(* ===== verification/Io.v ===== *)
(** Digital and analog I/O: [src/io/dio.c] and [src/io/adc.c].

    The output pins are a map from port and pin to level; a pin read and a
    conversion are parameters of the iteration that performs them.  One turn of
    each sampling task is a computation on the registers; [send_history_data]
    is an operation on what lies behind them. *)

From stdpp Require Import gmap.
From S2P Require Import Prelude IoBytes Regmap HistoryFile.

Definition SAMPLE_INTERVAL_MAX : Z := 5000.

Inductive gpio_port := GPIOB | GPIOD | GPIOE.
#[export] Instance gpio_port_eq : EqDecision gpio_port.
Proof. solve_decision. Defined.

Definition dio_pin : Type := gpio_port * Z.

Definition di_pins : list dio_pin :=
  [(GPIOD, 3); (GPIOD, 4); (GPIOD, 5); (GPIOD, 6); (GPIOB, 5); (GPIOB, 6); (GPIOB, 7); (GPIOB, 8); (GPIOB, 9);
   (GPIOB, 10); (GPIOB, 11); (GPIOD, 2); (GPIOB, 0); (GPIOB, 1); (GPIOB, 3); (GPIOB, 4)].
Definition do_pins : list dio_pin :=
  [(GPIOD, 7); (GPIOD, 8); (GPIOD, 9); (GPIOD, 10); (GPIOD, 11); (GPIOD, 12); (GPIOD, 13); (GPIOD, 14)].
Definition led_pins : list dio_pin :=
  [(GPIOE, 8); (GPIOE, 9); (GPIOE, 10); (GPIOE, 11); (GPIOE, 12); (GPIOE, 13); (GPIOE, 14); (GPIOE, 15)].

(** the level of every output pin *)
Definition pins : Type := dio_pin → bool.

Definition HAL_GPIO_WritePin (p : dio_pin) (on : bool) (g : pins) : pins := λ q, if decide (q = p) then on else g q.

(** [val & (1u << i)] *)
Definition bit_set (val i : Z) : bool := negb (Z.land val (Z.shiftl 1 i) =? 0).

(** the loop over the pin tables, from channel [i] on *)
Fixpoint set_do_loop (val i : Z) (dos leds : list dio_pin) (g : pins) : pins :=
  match dos, leds with
  | d :: dos, l :: leds =>
    let on := bit_set val i in
    set_do_loop val (i + 1) dos leds (HAL_GPIO_WritePin l on (HAL_GPIO_WritePin d on g))
  | _, _ => g
  end.

Definition mb_set_do (val : Z) (g : pins) : pins := set_do_loop val 0 do_pins led_pins g.

(** [dio_start]: all outputs low *)
Definition dio_start (g : pins) : pins :=
  foldl (λ g dl, HAL_GPIO_WritePin dl.2 false (HAL_GPIO_WritePin dl.1 false g)) g (zip do_pins led_pins).

(** the clamp of both sampling tasks *)
Definition sample_ms (si : Z) : Z := if si <? 10 then 10 else if SAMPLE_INTERVAL_MAX <? si then SAMPLE_INTERVAL_MAX else si.

(** the loop over the inputs; [read] is [HAL_GPIO_ReadPin] in this turn *)
Fixpoint di_loop (read : dio_pin → bool) (en i : Z) (ps : list dio_pin) (val : Z) : Z :=
  match ps with
  | [] => val
  | p :: ps =>
    di_loop read en (i + 1) ps (if bit_set en i && read p then u16 (Z.lor val (Z.shiftl 1 i)) else val)
  end.
Lemma dec_digits_spec fuel n acc :
  0 ≤ n < 10 ^ Z.of_nat fuel → (0 < fuel)%nat →
  ∃ ds, dec_digits fuel n acc = ds ++ acc ∧ ten_digits ds ∧ digits_val ds 0 = n ∧ ds ≠ [] ∧ (0 < n → rd ds 0 ≠ 48).
Proof.
  revert n acc. induction fuel as [|fuel IH]; intros n acc Hn Hf; [lia|]. cbn [dec_digits].
  destruct (Z.ltb_spec n 10) as [Hlt|Hge].
  - exists [48 + n]. split; [done|]. split; [constructor; [lia|constructor]|]. split; [cbn; lia|]. split; [done|]. cbn. lia.
  - assert (0 < fuel)%nat as Hf' by (destruct fuel; [cbn in Hn; lia|lia]).
    rewrite Nat2Z.inj_succ, Z.pow_succ_r in Hn by lia.
    destruct (IH (n / 10) (48 + n mod 10 :: acc)) as (ds & -> & Hd & Hv & Hne & Hh); [Z.div_mod_to_equations; lia|done|].
    exists (ds ++ [48 + n mod 10]). split; [by rewrite <- app_assoc|]. split.
    { apply Forall_app. split; [done|]. constructor; [Z.div_mod_to_equations; lia|constructor]. }
    split; [unfold digits_val in *; rewrite foldl_app, Hv; cbn; Z.div_mod_to_equations; lia|]. split; [by destruct ds|].
    intros _. rewrite rd_app_l by (destruct ds; [done|cbn; lia]). apply Hh. Z.div_mod_to_equations. lia.
Qed.

Lemma dec_spec n :
  0 ≤ n < 2 ^ 32 → ∃ ds, dec n = ds ∧ ten_digits ds ∧ digits_val ds 0 = n ∧ ds ≠ [] ∧ (0 < n → rd ds 0 ≠ 48).
Proof.
  intros Hn. destruct (dec_digits_spec 20 n []) as (ds & E & H); [|lia|].
  - change (10 ^ Z.of_nat 20) with 100000000000000000000. lia.
  - exists ds. unfold dec. by rewrite E, app_nil_r.
Qed.

Definition sdec (z : Z) : list Z := if z <? 0 then 45 :: dec (- z) else dec z.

**TASK PROMPT**
Using the records above, set down exactly the lines from the one with "Lemma dec_digits_spec fuel" through the one with "destruct (Z.ltb_spec n 10) as [Hlt|Hge].", inclusive, and nothing more.

**YOUR RESPONSE**
Lemma dec_digits_spec fuel n acc :
  0 ≤ n < 10 ^ Z.of_nat fuel → (0 < fuel)%nat →
  ∃ ds, dec_digits fuel n acc = ds ++ acc ∧ ten_digits ds ∧ digits_val ds 0 = n ∧ ds ≠ [] ∧ (0 < n → rd ds 0 ≠ 48).
Proof.
  revert n acc. induction fuel as [|fuel IH]; intros n acc Hn Hf; [lia|]. cbn [dec_digits].
  destruct (Z.ltb_spec n 10) as [Hlt|Hge].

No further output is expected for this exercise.